Di fronte a questo, si pongono due questioni. La prima è capire il perché di tale inusitata iniziativa. Quale minaccia poneva il Venezuela? Perché gli USA sono intervenuti per decapitarne il potere e prendere la guida del paese (e ancora non è chiaro come)? La seconda è: come dobbiamo reagire? Quali prospettive politiche si aprono? L’aggressione al Venezuela ha squarciato un velo: il leone imperialista ha dato una zampata per uscire da quella che percepisce come un’agonia e vuole riprendersi il controllo del mondo sul quale la sua supremazia sembrava indiscussa. E il mondo non ha che da temere e deve pertanto reagire cercando il modo migliore per non cadere in una spirale di violenza e disordine senza fine.
Il declino americano
È già stato sottolineato – per esempio da Alessandro Volpi – che l’aggressione al Venezuela sarebbe la «palmare dimostrazione della profonda crisi degli USA che sono schiacciati da un debito federale fuori controllo, da un debito privato non più sostenibile per la popolazione americana, da una radicale deindustrializzazione, messa a nudo dalla concorrenza cinese, da una inflazione pronta a esplodere per i dazi e se Trump ordinerà alla FED una riduzione dei tassi e da una gigantesca bolla finanziaria ormai al limite». Di fronte a questo stato di cose, «Trump ha scelto la soluzione della guerra aggredendo un paese ricchissimo di risorse, per rianimare l’economia interna e proteggere la bolla finanziaria». «Per un’economia in crisi – afferma Volpi – la guerra è, agli occhi di Trump, la soluzione migliore e la legittimazione che ha ricevuto dalle servili élites europee, a cominciare dal governo Meloni, sembra dargli, drammaticamente, ragione».
Certo, se ha ragione Zizek a dire di Trump che «he does business as war and war as business», è anche vero che «lo sceriffo della nuova America» (cit. J.D. Vance) ha comunque agito secondo una logica in cui le ragioni di breve periodo – come il ruolo del dollaro e l’insostenibilità del debito USA (cfr. anche Rogoff su «Foreign Affairs») – si sommerebbero a quelle più strutturali, come la perdita della supremazia economica mondiale ma, soprattutto, una sempre maggiore debolezza dell’economia, causata dalla de-industrializzazione e dal livello dei consumi, esacerbato dalle disuguaglianze crescenti. Oltre, naturalmente, alla sua personale megalomania “imperiale”. Se queste ragioni giustificherebbero l’azione gangsteristica, cerchiamo di capire dunque quanto di vero ci possa essere.

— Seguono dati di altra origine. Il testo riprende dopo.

(** * Subtitle extractor plugin: content identifiers and the extraction run

    A shallow embedding of [plugin.ts] (the midhash content identifier, the
    stream classifier [parseSubtitleStreams], the tool driver
    [extractSubtitle] and the run [process]) together with the properties
    stated for them. *)

From Stdlib Require Import ZArith List String Ascii Bool Lia.
From Stdlib.Strings Require Import Byte.
From Stdlib Require DecimalString DecimalNat.
From stdpp Require Import gmap strings list.
Import ListNotations.

Local Open Scope Z_scope.

(** ** Bytes *)

Definition byte_to_Z (b : byte) : Z := Z.of_N (Byte.to_N b).

Definition byte_of_Z (z : Z) : byte :=
  match Byte.of_N (Z.to_N (z mod 256)) with
  | Some b => b
  | None => x00
  end.

(** The [n] low bytes of [v], most significant first. *)
Definition be_bytes (n : nat) (v : Z) : list byte :=
  map (fun i => byte_of_Z (Z.shiftr v (8 * Z.of_nat i))) (rev (seq 0 n)).

(** ** SHA-256 *)

Module SHA256.

(** The hash behind [createHash('sha256')] is Node's, not the
    repository's; it is written out here after FIPS 180-4, over 32-bit
    words held in [Z]. *)
Definition w32 (x : Z) : Z := x mod 2 ^ 32.

Definition add32 (x y : Z) : Z := w32 (x + y).

Definition rotr (n x : Z) : Z :=
  Z.lor (Z.shiftr x n) (w32 (Z.shiftl x (32 - n))).

Definition not32 (x : Z) : Z := Z.lxor x 4294967295.

Definition Ch (x y z : Z) : Z := Z.lxor (Z.land x y) (Z.land (not32 x) z).

Definition Maj (x y z : Z) : Z :=
  Z.lxor (Z.lxor (Z.land x y) (Z.land x z)) (Z.land y z).

Definition Sigma0 (x : Z) : Z := Z.lxor (Z.lxor (rotr 2 x) (rotr 13 x)) (rotr 22 x).
Definition Sigma1 (x : Z) : Z := Z.lxor (Z.lxor (rotr 6 x) (rotr 11 x)) (rotr 25 x).
Definition sigma0 (x : Z) : Z := Z.lxor (Z.lxor (rotr 7 x) (rotr 18 x)) (Z.shiftr x 3).
Definition sigma1 (x : Z) : Z := Z.lxor (Z.lxor (rotr 17 x) (rotr 19 x)) (Z.shiftr x 10).

(** The round constants and the initial hash value are defined as the
    standard defines them: the first 32 bits of the fractional parts of the
    cube roots of the first 64 primes, and of the square roots of the
    first 8. *)
Definition is_prime (n : nat) : bool :=
  forallb (fun d => negb (Nat.eqb (Nat.modulo n d) 0)) (seq 2 (n - 2)).

Definition primes : list Z := map Z.of_nat (List.filter is_prime (seq 2 310)).

(** The integer cube root of [x], bit by bit from bit [n - 1] down. *)
Fixpoint cube_root (n : nat) (x r : Z) : Z :=
  match n with
  | O => r
  | S n' =>
      let c := r + 2 ^ Z.of_nat n' in
      if c * c * c <=? x then cube_root n' x c else cube_root n' x r
  end.

Definition K : list Z :=
  map (fun p => w32 (cube_root 36 (p * 2 ^ 96) 0)) primes.

(** The eight working variables a..h, also the running hash value. *)
Record state := State {
  ha : Z; hb : Z; hc : Z; hd : Z; he : Z; hf : Z; hg : Z; hh : Z }.

Definition frac_sqrt (p : Z) : Z := w32 (Z.sqrt (p * 2 ^ 64)).

Definition H0 : state :=
  State (frac_sqrt 2) (frac_sqrt 3) (frac_sqrt 5) (frac_sqrt 7)
        (frac_sqrt 11) (frac_sqrt 13) (frac_sqrt 17) (frac_sqrt 19).

(** Big-endian 32-bit words of a block of bytes. *)
Fixpoint words (bs : list byte) : list Z :=
  match bs with
  | b3 :: b2 :: b1 :: b0 :: r =>
      (byte_to_Z b3 * 16777216 + byte_to_Z b2 * 65536
       + byte_to_Z b1 * 256 + byte_to_Z b0) :: words r
  | _ => []
  end.

(** The message schedule, newest word first: [extend n rw] appends [n]
    words to the reversed schedule [rw]. *)
Fixpoint extend (n : nat) (rw : list Z) : list Z :=
  match n with
  | O => rw
  | S n' =>
      let w := add32 (add32 (sigma1 (nth 1 rw 0)) (nth 6 rw 0))
                     (add32 (sigma0 (nth 14 rw 0)) (nth 15 rw 0)) in
      extend n' (w :: rw)
  end.

Definition schedule (block : list byte) : list Z :=
  rev (extend 48 (rev (words block))).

Il PIL degli Stati Uniti, se valutato a parità di potere d’acquisto, rappresenta oggi solo il 14,65% di quello mondiale, superato da quello cinese che ormai si avvicina al 20%, mentre il PIL della UE è appena al 14%. Il “sorpasso”, secondo i dati IMF-WB, è avvenuto nel 2016 e da allora la quota cinese non ha fatto che crescere, mentre quella USA e UE è sempre calata (nel 1980, la quota UE era il 27,5%, quella USA il 21,6% e quella cinese appena il 2,1%). La primazia americana, in altre parole, è ormai superata e in declino da molto tempo.
Certo, il Pil pro capite americano è di 89.600 dollari, quello europeo quasi la metà (46.800 dollari, a parità di potere d’acquisto) e quello cinese solo di 13.810 dollari. Ma nel paese le disuguaglianze di reddito sono enormi, molto maggiori che in molte altre nazioni. Negli USA, infatti, i divari di reddito sono tali che il reddito medio dell’1% più ricco è di oltre 1,3 milioni di dollari, mentre il 99% più povero ha una media di circa 50.000 dollari, una differenza di 26 volte. L’indice di Gini per gli Stati Uniti è pari a 0,42, contro lo 0,36 della Cina e lo 0,294 della media UE.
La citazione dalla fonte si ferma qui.